- People who struggle with anxiety could learn from the behaviors of those who do not have anxiety issues.
- People with low anxiety levels do not invalidate their anxiety.
- Avoidance of feared situations and excessive reassurance perpetuates anxiety.
A mother checks a video monitor multiple times during her toddler’s naps to make sure he is breathing.
A tech executive wants to find a partner but is so afraid of being judged that she avoids going on dating apps.
A young man feels anxiety before a job interview and proceeds to berate himself for being so weak.
Virtually everyone experiences some anxiety at least once in a while. However, those with problematic anxiety tend to do things that inadvertently reinforce their fear and make it worse.
I often give my clients a reality check and say, “If a person didn’t have problems with anxiety, would they be doing this behavior?”
It is much easier to tell someone to stop doing something than to actually stop, but gaining awareness of these anxiety behavior pitfalls is an excellent first step. In turn, the more you can start to act like a person who doesn’t have anxiety struggles, the better off you will be in the long run.
Here are three things to learn from people who do not have problems with anxiety.
1. Don’t invalidate yourself when you feel anxious.
When people with low baseline anxiety get anxious, they don’t beat themselves up about it.
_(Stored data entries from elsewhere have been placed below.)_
Lemma NoDup_snoc_notin {A} (l : list A) (x : A) :
  NoDup l -> ~ In x l -> NoDup (l ++ [x]).
Proof.
  induction l as [|y l IH]; simpl; intros Hn Hx.
  - apply NoDup_singleton.
  - apply NoDup_cons in Hn as [Hy Hn']. rewrite list_elem_of_In in Hy.
    apply NoDup_cons. split.
    + rewrite list_elem_of_In, in_app_iff. simpl.
      intros [H|[H|[]]]; [tauto|]. apply Hx. left. congruence.
    + apply IH; tauto.
Qed.

Lemma marks_In (p p' : Portfolio) (k : string) (a : AssetVars.t) :
  marks p = marks p' -> In (k, a) p ->
  exists a', In (k, a') p' /\ a'.(AssetVars.last_price) = a.(AssetVars.last_price).
Proof.
  intros Hm Hin.
  assert (H : In (k, a.(AssetVars.last_price)) (marks p')).
  { rewrite <- Hm. unfold marks.
    apply (in_map (fun ka : string * AssetVars.t => (ka.1, ka.2.(AssetVars.last_price))) _ (k, a)).
    exact Hin. }
  unfold marks in H. apply in_map_iff in H as [[k' a'] [Heq Hin']].
  injection Heq as -> E. exists a'. split; assumption.
Qed.

Lemma market_value_sum_aux (pf : Portfolio) (acc : Q) :
  fold_left (fun mv (ka : string * AssetVars.t) =>
    if negb (Qeqb ka.2.(AssetVars.position_qty) 0)
    then mv + ka.2.(AssetVars.position_qty) * ka.2.(AssetVars.last_price)
    else mv) pf acc
  == acc + Qsum (map (fun ka : string * AssetVars.t =>
         ka.2.(AssetVars.position_qty) * ka.2.(AssetVars.last_price)) pf).
Proof.
  revert acc. induction pf as [|[k a] pf IH]; intros acc; cbn [fold_left map].
  - unfold Qsum. simpl. ring.
  - eapply Qeq_trans; [apply IH|]. cbn [snd]. rewrite Qsum_cons.
    destruct (Qeqb (AssetVars.position_qty a) 0) eqn:E; simpl.
    + apply Qeqb_iff in E. rewrite E. ring.
    + ring.
Qed.

Lemma market_value_sum (pf : Portfolio) :
  market_value pf == Qsum (map (fun ka : string * AssetVars.t =>
         ka.2.(AssetVars.position_qty) * ka.2.(AssetVars.last_price)) pf).
Proof.
  unfold market_value. eapply Qeq_trans; [apply market_value_sum_aux|]. ring.
Qed.

Lemma Qsum_map_ext {A} (f g : A -> Q) (l : list A) :
  (forall x, In x l -> f x == g x) -> Qsum (map f l) == Qsum (map g l).
Proof.
  induction l as [|x l IH]; intros H; [reflexivity|].
  cbn [map]. rewrite !Qsum_cons.
  apply Qplus_comp; [apply H; left; reflexivity|apply IH; intros y Hy; apply H; right; exact Hy].
Qed.

(** C1. After each bar, [process_bar] records the pair (bar timestamp,
    equity) at the end of the equity curve, where the equity is the cash
    balance plus the sum over all positions of [position_qty] times a
    mark: the bar's close for the bar's symbol, and for every other symbol
    its last recorded price.  Every symbol held afterwards is the bar's
    symbol or one the portfolio already had. *)
Theorem process_bar_equity (row : Bar.t) (st st' : ExecutionEngine) :
  NoDup (map fst st.(portfolio)) ->
  process_bar row st = Ok tt st' ->
  st'.(equity_curve) = st.(equity_curve) ++ [(row.(Bar.name), st'.(equity))] /\
  st'.(equity) == st'.(balance) + Qsum (map (fun ka : string * AssetVars.t =>
      ka.2.(AssetVars.position_qty) * mark_price row st ka.1) st'.(portfolio)) /\
  (forall k a, In (k, a) st'.(portfolio) ->
     k = row.(Bar.symbol) \/ exists a0, dict_get k st.(portfolio) = Some a0).
Proof.
  intros Hnd H. unfold process_bar in H. cbv zeta in H.
  set (sym := row.(Bar.symbol)) in *.
  apply bind_Ok in H as (s0 & st0 & Hg & H). unfold get in Hg.
  injection Hg as Hs0 Hst0. subst s0 st0.
  apply bind_Ok in H as (u1 & st1 & H1 & H).
  assert (Hp1 : NoDup (map fst st1.(portfolio)) /\
    (forall k a, In (k, a) st1.(portfolio) -> k = sym \/ In (k, a) st.(portfolio)) /\
    st1.(equity_curve) = st.(equity_curve)).
  { destruct (dict_get sym (portfolio st)) eqn:E.
    - unfold mret, M_ret in H1. injection H1 as _ Hs. subst st1.
      split; [exact Hnd|]. split; [intros; right; assumption|reflexivity].
    - unfold put_asset, modify in H1. injection H1 as _ Hs. subst st1.
      cbn [portfolio set_portfolio equity_curve].
      rewrite dict_set_new by exact E. split; [|split].
      + rewrite map_app. cbn [map fst].
        apply NoDup_snoc_notin; [exact Hnd|apply dict_get_None_notin; exact E].
      + intros k a Hin. apply in_app_iff in Hin as [Hin|[Heq|[]]];
          [right; exact Hin|left; congruence].
      + reflexivity. }
  destruct Hp1 as (Hnd1 & Hin1 & Hc1).
  apply bind_Ok in H as (a1 & st2 & H2 & H). unfold get_asset in H2.
  destruct (dict_get sym (portfolio st1)) as [b|] eqn:Ea1; [|discriminate].
  injection H2 as Hb Hs2. subst b st2.
  apply bind_Ok in H as (u2 & st3 & H3 & H). unfold put_asset, modify in H3.
  injection H3 as _ Hs3. subst st3.
  apply bind_Ok in H as (s4 & st4 & H4 & H). unfold get in H4.
  injection H4 as Hs4 Hst4. subst s4 st4.
  apply bind_Ok in H as (u5 & st5 & H5 & H).
  pose proof (fill_loop_marks (3 * length (open_orders (set_portfolio
    (dict_set sym (AssetVars.set_last_price (Bar.close row) a1) (portfolio st1)) st1)) + 1)
    row 0 (set_portfolio
    (dict_set sym (AssetVars.set_last_price (Bar.close row) a1) (portfolio st1)) st1))
    as Hm.
  rewrite H5 in Hm. cbn [state_of] in Hm. destruct Hm as [Hm Hc5].
  cbn [portfolio equity_curve set_portfolio] in Hm, Hc5.
  apply bind_Ok in H as (e & st6 & H6 & H).
  unfold get_equity, get, mbind, M_bind, mret, M_ret in H6.
  injection H6 as He Hs6. subst e st6.
  apply bind_Ok in H as (u7 & st7 & H7 & H). unfold modify in H7.
  injection H7 as _ Hs7. subst st7.
  apply bind_Ok in H as (u8 & st8 & H8 & H). unfold modify in H8.
  injection H8 as _ Hs8. subst st8.
  unfold cleanup_orders, modify in H. injection H as Hs'. subst st'.
  cbn [equity_curve balance portfolio equity set_open_orders set_equity_curve set_equity].
  (* Every position held after the fills is marked as [mark_price] says. *)
  assert (Hmark : forall k a, In (k, a) (portfolio st5) ->
    a.(AssetVars.last_price) = mark_price row st k /\
    (k = sym \/ exists a0, dict_get k (portfolio st) = Some a0)).
  { intros k a Hin. destruct (marks_In _ _ _ _ Hm Hin) as (a2 & Hin2 & Hl).
    rewrite <- Hl. unfold mark_price. fold sym.
    destruct (In_dict_set _ _ _ _ _ Hnd1 Hin2) as [[-> ->]|[Hne Hin3]].
    - rewrite String.eqb_refl. split; [reflexivity|left; reflexivity].
    - destruct (Hin1 _ _ Hin3) as [Hk|Hin4]; [contradiction|].
      apply String.eqb_neq in Hne. rewrite Hne.
      rewrite (dict_get_In _ _ _ Hnd Hin4).
      split; [reflexivity|right; eexists; reflexivity]. }
  split; [|split].
  - rewrite Hc5, Hc1. reflexivity.
  - apply Qplus_comp; [reflexivity|].
    eapply Qeq_trans; [apply market_value_sum|].
    apply Qsum_map_ext. intros [k a] Hin. cbn [fst snd].
    destruct (Hmark k a Hin) as [Hl _]. rewrite Hl. reflexivity.
  - intros k a Hin. apply (Hmark k a Hin).
Qed.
They accept it. They realize getting nervous before giving a speech, during a test, or looking over a railing on a high floor is normal. They quickly process why they are anxious and don’t judge themselves for feeling this way. The feelings then eventually dissolve on their own.
On the contrary, many people with anxiety problems berate themselves for experiencing anxiety, which only makes it worse. For example, many men, who are socialized to be strong and calm, believe that anxiety is a sign of weakness.
When you are feeling anxious, tell yourself that it is OK to feel that way. Just because you feel that way, it doesn’t mean that some catastrophe is about to occur. If you can identify the trigger to your anxiety, tell yourself, “I’m feeling anxious because________, and that makes sense/is OK because___________.”
For example, I’m feeling anxious because I just heard about someone having a heart attack, and I started to worry about my health. That makes sense because I’m prone to health anxiety.
If you can’t identify a trigger, you can tell yourself that even though you don’t know why you are anxious, it will just pass on its own.
2. Don’t avoid anxiety-provoking situations.
Nobody wants to feel anxious, and it makes sense that avoidance and anxiety go hand-in-hand. Avoidance of anxiety-provoking situations is self-reinforcing: anxiety decreases, and there is a sense of relief when something is avoided. The message is: phew, glad I got to avoid that scary thing.
However, by avoiding, you never learn that you can handle a situation. Instead makes it seem even more threatening, perpetuating the anxiety the next time you are confronted with that situation. Plus, using avoidance as a strategy can make your world smaller and smaller.
People who don’t struggle with anxiety do things even though they feel anxious, such as giving a speech, before taking a flight if they haven’t flown in a long time, or dealing with a difficult financial situation. They don’t avoid; they just do it.
If you tend to avoid, it can be hard to confront a feared situation. So, consider breaking down the situation and practicing. For example, someone with a driving phobia could start by just sitting on the driver’s side of a parked car. Then they could practice driving in an empty parking lot, then on a quiet side street, and then in more traffic.
Alternatively, you could work on making the situation more manageable. If you are anxious about going to a party where you don’t know anyone, commit to yourself that you will go for a half-hour or bring someone with you.
3. Don’t excessively seek reassurance when feeling anxious.
We all want a little reassurance sometimes. Maybe you have an unusual physical symptom. You consult WebMD or ask your partner or family member if they think it is something serious. Or perhaps you think you left the stove on and go to check on it. Occasional reassurance seeking is fine, but when it becomes more frequent, it is usually a problem.
For someone who struggles with anxiety, reassurance can be almost like an addictive drug: it feels good at the moment because it reduces anxiety. However, the next time there is another anxiety spike, there is more reassurance seeking. The person does not learn how to tolerate the anxiety independently. They deprive themselves of learning that anxiety will always naturally eventually fade.
If it’s too difficult to stop yourself from reassurance-seeking, see if you can resist for at least a little bit of time (even if only 30 seconds). The next time the urge occurs, see if you can resist a little longer.
If you frequently turn to someone for reassurance, tell them that you appreciate their willingness to help you, but tell them that the reassurance is counterproductive for anxiety management. You both can come up with something they can say the next time you ask for reassurance, such as, “I know you want reassurance from me, but since it’s going to reinforce your anxiety, I’m going to resist giving it to you.”
Remember that almost everyone experiences anxiety at least some of the time. The difference between those who struggle with anxiety and those who don’t is how people deal with it.
You can start by asking yourself if a typical non-anxious person would act in a certain way. If the answer is no, challenge yourself to begin to make some changes.